Die erstinstanzlichen Akten sind - dem ordentlichen Geschäftsgang entsprechend - am 6. November 2008 (einem Donnerstag) bei der Briefannahmestelle des Landgerichts angekommen. Der Bekl. konnte in keinem Falle darauf vertrauen, dass die Akten der Vorsitzenden Richterin so rechtzeitig vorgelegt werden würden, dass mit einem Eingang der Berufungsschrift beim Kammergericht noch vor Ablauf der am 10. November 2008 (Montag) endenden Berufungsfrist zu rechnen war. Dafür wären der Transport der Akten von der Briefannahmestelle zur zuständigen Geschäftsstelle des Landgerichts, sodann die Vorlage der Akten bei der Vorsitzenden, die abschließende Prüfung der Zuständigkeit und Weiterleitungsverfügung durch die Vorsitzende, die Ausführung der Verfügung durch die Geschäftsstelle und der Transport der Akten zum Kammergericht erforderlich gewesen. Der Bekl. konnte nicht erwarten, dass dies im ordentlichen Geschäftsgang binnen drei Arbeitstagen (es lag ein Wochenende dazwischen) ausgeführt werden würde. Eine besondere Beschleunigung durch das Gericht ist nach der Rechtssprechung des BGH (BGH a.a.O.) nicht erforderlich.

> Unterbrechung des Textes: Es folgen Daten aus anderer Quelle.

(** * mini-mandelbrot: a shallow embedding of the render engine

    The C program renders the Mandelbrot set into a shared pixel buffer
    with a pool of four POSIX threads and MPFR arithmetic at 128 bits.
    This development embeds

    - the palette ([get_color]);
    - the MPFR operations the program calls, at precision [PBITS] and with
      rounding toward minus infinity ([MPFR_RNDD]), and the division of
      doubles that maps a pixel to a point of the plane;
    - the per-pixel escape-time loop of [compute_mandelbrot_sub];
    - the viewport update of [key_callback];
    - the thread pool: slot table, live count, raster buffer, the main
      thread and the compute threads, as a transition system.  A step of
      the system is one atomic section of one thread: a critical section
      on [live_threads_mutex] or on [pixbuf_mutex], or a piece of code of
      the main thread between two of them.

    The theorems state the properties of the specification over these
    definitions; each names the claim it settles.  The last part,
    "Further properties of the code", proves what the code shows beyond
    the claims (X1, X2, ...): the palette in closed form, the slot finder
    [get_thr_slot], the raster reset, the order and the composition of
    the viewport updates, the map from pixels to points, the escape test,
    what a compute thread touches, the way out of the program, and the
    correctness of a pass that is not interrupted. *)

From Stdlib Require Import ZArith QArith Qpower Lia Lqa String.
From stdpp Require Import base list list_numbers relations.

Hinzu kommt, dass der Prozessbevollmächtigte der Bekl. in der Berufungsschrift nicht den erstinstanzlichen Prozessbevollmächtigten der Kl. angegeben hat. Deshalb konnte das Landgericht die Berufungsschrift zunächst nicht gemäß § 172 Abs. 2 ZPO zustellen. Wegen der so erforderlich scheinenden Auslandszustellung lagen die Akten des Landgerichts aufgrund einer Verfügung der Vorsitzenden vom 4. November 2008 seit dem 5. November 2008 der Auslandsabteilung des Landgerichts zum Zwecke der Veranlassung der Auslandszustellung vor. Es kann daher dahingestellt bleiben, ob die Vorsitzende berechtigt gewesen wäre, die von dem anwaltlich vertretenen Bekl. ausdrücklich zum Landgericht eingelegte Berufung wegen Unzuständigkeit ohne Weiteres an das Kammergericht weiterzuleiten, ohne rechtliches Gehör zu gewähren und Gelegenheit zu geben, die getroffene Wahl des Rechtsmittelgerichts zu begründen.